PHILADELPHIA (WPVI) -- The message on the door of Trunc in Northern Liberties is one Dorothea Gamble takes to heart.
"Buy, buy, buy, we have a lot of unique things, great stocking stuffers," said Gamble.
Not even the busiest holiday season could make up for what she's lost.
"90 percent of our business was slaughtered," said Gamble. "We just started regaining our revenue, the last couple of months."
Gamble, like small business owners everywhere, is trying to survive the pandemic and hopes this holiday season helps.
The crowd out in Chinatown on this Small Business Saturday hoped to keep the community afloat.

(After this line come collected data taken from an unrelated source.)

(** What the calls of [ensurePaneSession] for a pane returned, oldest
    first. *)
Definition returnedFor (paneId : string) (log : list (string * ensured)) : list ensured :=
  omap (λ e, if decide (e.1 = paneId) then Some e.2 else None) log.

(** The events that end the creation [creation] of pane [paneId]: its
    promise settles, or the pane is disposed. *)
Definition ends (paneId : string) (creation : nat) (e : event) : bool :=
  match e with
  | CreateSettled n _ => bool_decide (n = creation)
  | DisposePaneRuntime p _ _ => bool_decide (p = paneId)
  | _ => false
  end.

(** The sessions addressed by the [writeTerminal] and [resizeTerminal]
    calls of a log. *)
Definition addressed (log : list call) : list string :=
  omap (λ c, match c with
             | ResizeTerminal s _ _ | WriteTerminal s _ => Some s
             | _ => None
             end) log.

End App.

(** ** The path helpers of [tauriAPI] *)

Module Path.

Definition slash : ascii := ascii_of_nat 47.
Definition backslash : ascii := ascii_of_nat 92.

(** The character class of [/[\\/]+$/]. *)
Definition is_separator (c : ascii) : bool :=
  Ascii.eqb c slash || Ascii.eqb c backslash.

(** [s.includes(c)] for a one-character [c]. *)
Fixpoint includes (c : ascii) (s : string) : bool :=
  match s with
  | EmptyString => false
  | String d rest => Ascii.eqb d c || includes c rest
  end.

(** [s.lastIndexOf(c)] for a one-character [c]: [-1] when absent. *)
Fixpoint lastIndexOf (c : ascii) (s : string) : Z :=
  match s with
  | EmptyString => -1
  | String d rest =>
      let i := lastIndexOf c rest in
      if 0 <=? i then i + 1 else if Ascii.eqb d c then 0 else -1
  end.

(** [path.replace(/[\\/]+$/, "")]: the trailing run of separators is
    removed. *)
Fixpoint stripTrailing (s : string) : string :=
  match s with
  | EmptyString => EmptyString
  | String c rest =>
      match stripTrailing rest with
      | EmptyString => if is_separator c then EmptyString else String c EmptyString
      | kept => String c kept
      end
  end.

(** [s.slice(start, end)] with both positions given: negative positions
    count from the end and both are clamped to [0 .. s.length]. *)
Definition slice2 (s : string) (start stop : Z) : string :=
  let len := Js.length s in
  let clamp i := if i <? 0 then Z.max (len + i) 0 else Z.min i len in
  let from := clamp start in
  let to := clamp stop in
  Js.take (Z.to_nat (to - from)) (Js.drop (Z.to_nat from) s).

(** [Math.max(cleaned.lastIndexOf("/"), cleaned.lastIndexOf("\\"))] *)
Definition lastSeparator (cleaned : string) : Z :=
  Z.max (lastIndexOf slash cleaned) (lastIndexOf backslash cleaned).

Definition dirname (path : Js.value) : string :=
  match path with
  | Js.Str s =>
      if Js.isNonEmptyString path then
        let cleaned := stripTrailing s in
        let idx := lastSeparator cleaned in
        if idx <=? 0 then
          if includes backslash cleaned then slice2 cleaned 0 3 else String slash EmptyString
        else slice2 cleaned 0 idx
      else EmptyString
  | _ => EmptyString
  end.

Definition basename (path : Js.value) : string :=
  match path with
  | Js.Str s =>
      if Js.isNonEmptyString path then
        let cleaned := stripTrailing s in
        let idx := lastSeparator cleaned in
        if 0 <=? idx then Js.slice cleaned (idx + 1) else cleaned
      else EmptyString
  | _ => EmptyString
  end.

(** [parts.filter((p) => isNonEmptyString(p))], kept as strings. *)
Definition nonEmptyStrings (parts : list Js.value) : list string :=
  omap (λ v, match v with
             | Js.Str s => if Js.isNonEmptyString v then Some s else None
             | _ => None
             end) parts.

"Because of the pandemic, there's been a lot of backlash on the Chinese community," said Nadia Tran, the manager at Tiger Sugar, a new business that opened near 10th and Arch streets on Thanksgiving.
Next door, Sarino Hello Kitty is nearly empty. The store has been there for decades. The two shops hope to lean on each other for business.
"We are a very important part of the community, and we need each other to survive no matter where we're from," said Tran.
Pucci Manuli in Ardmore, Delaware County, is keeping the door locked and asking customers to knock to control the flow.
"When you pay a small business, or you buy something from a small business, you're really supporting an individual, their family, and this community," said Nancy Scarlato, the executive director of The Ardmore Initiative.
Ardmore is helping small businesses with gift card contests and free parking to attract people downtown.
Collingswood, New Jersey, is offering free parking through the holiday season too. Small business owners there say they need all the help they can get to survive.
"People don't realize that the small business owner puts up his house, his savings, everything is invested in this business. You only have so much money to go," said Al DiBartolo, the owner of DiBartolo Bakery. "Once it's done, it's done. You can't even recoup."